# [WHAT YOU HAVE TO DO]
The lines to repeat are those below from the one containing "Lemma distinct_NoDup (l" down to the one containing "Lemma visitAll_configure (v", both included; reproduce them exactly and nothing else.

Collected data
Lemma Set_skip (done rest : FlagSet) (name text : string) :
  ~ In name (names done) ->
  FlagSet_Set (done ++ rest) name text
  = option_map (app done) (FlagSet_Set rest name text).
Proof.
  unfold names. induction done as [| g done IH]; simpl; intros Hn.
  - destruct (FlagSet_Set rest name text); reflexivity.
  - destruct (String.eqb_spec (flag_Name g) name) as [He | He].
    + exfalso. apply Hn. left. exact He.
    + rewrite IH by (intros Hin; apply Hn; right; exact Hin).
      destruct (FlagSet_Set rest name text); reflexivity.
Qed.

(** Visiting the flags by name, as [VisitAll] and [Set] do, is the same as
    settling each flag in place, since the names are unique. *)
Lemma visitAll_in_place (v : Viper) (rest done : FlagSet) :
  NoDup (names rest) ->
  (forall name, In name (names rest) -> ~ In name (names done)) ->
  visitAll (names rest) v (done ++ rest)
  = option_map (app done) (configure_all v rest).
Proof.
  revert done. induction rest as [| f rest IH]; intros done Hnd Hdisj.
  - simpl. rewrite app_nil_r. reflexivity.
  - simpl names in *. inversion Hnd as [| n l Hnotin Hnd' [Hn Hl]]. subst n l.
    assert (Hf : ~ In (flag_Name f) (names done)) by (apply Hdisj; left; reflexivity).
    assert (Hnext : forall g : Flag, flag_Name g = flag_Name f ->
              visitAll (names rest) v (done ++ g :: rest)
              = option_map (app done) (option_map (cons g) (configure_all v rest))).
    { intros g Hg.
      replace (done ++ g :: rest) with ((done ++ [g]) ++ rest)
        by (rewrite <- app_assoc; reflexivity).
      rewrite IH.
      - destruct (configure_all v rest); simpl; [| reflexivity].
        rewrite <- app_assoc. reflexivity.
      - exact Hnd'.
      - intros name Hin. unfold names. rewrite map_app. simpl. rewrite Hg.
        intros Hin'. apply in_app_or in Hin'. destruct Hin' as [Hin' | [<- | []]].
        + apply (Hdisj name); [right; exact Hin | exact Hin'].
        + contradiction. }
    simpl visitAll. rewrite (Lookup_skip _ _ _ Hf).
    unfold Lookup at 1. simpl find. rewrite String.eqb_refl.
    simpl configure_all. unfold configured.
    destruct (setting v (flag_Name f)) as [text |].
    + destruct (flag_Changed f); simpl negb; cbv iota.
      * rewrite (Hnext f eq_refl).
        destruct (configure_all v rest); reflexivity.
      * rewrite (Set_skip _ _ _ _ Hf). simpl FlagSet_Set. rewrite String.eqb_refl.
        destruct (value_Set f text) as [t |]; simpl; [| reflexivity].
        rewrite Hnext by reflexivity.
        destruct (configure_all v rest); reflexivity.
    + rewrite (Hnext f eq_refl). destruct (configure_all v rest); reflexivity.
Qed.

Lemma distinct_NoDup (l : list string) : distinct l = true -> NoDup l.
Proof.
  induction l as [| a l IH]; simpl; intros H; constructor.
  - apply andb_true_iff in H. destruct H as [Ha _]. apply negb_true_iff in Ha.
    intros Hin.
    assert (Hex : existsb (String.eqb a) l = true)
      by (apply existsb_exists; exists a; split; [exact Hin | apply String.eqb_refl]).
    rewrite Hex in Ha. discriminate.
  - apply IH. apply andb_true_iff in H. apply H.
Qed.

Lemma visitAll_configure (v : Viper) (fs : FlagSet) :
  unique_names fs = true -> visitAll (names fs) v fs = configure_all v fs.
Proof.
  intros Hu. apply distinct_NoDup in Hu. rewrite <- (app_nil_l fs) at 2.
  rewrite visitAll_in_place; [| exact Hu | intros name _ []].
  destruct (configure_all v fs); reflexivity.
Qed.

# [THE COMPLETED TASK]
Lemma distinct_NoDup (l : list string) : distinct l = true -> NoDup l.
Proof.
  induction l as [| a l IH]; simpl; intros H; constructor.
  - apply andb_true_iff in H. destruct H as [Ha _]. apply negb_true_iff in Ha.
    intros Hin.
    assert (Hex : existsb (String.eqb a) l = true)
      by (apply existsb_exists; exists a; split; [exact Hin | apply String.eqb_refl]).
    rewrite Hex in Ha. discriminate.
  - apply IH. apply andb_true_iff in H. apply H.
Qed.

Lemma visitAll_configure (v : Viper) (fs : FlagSet) :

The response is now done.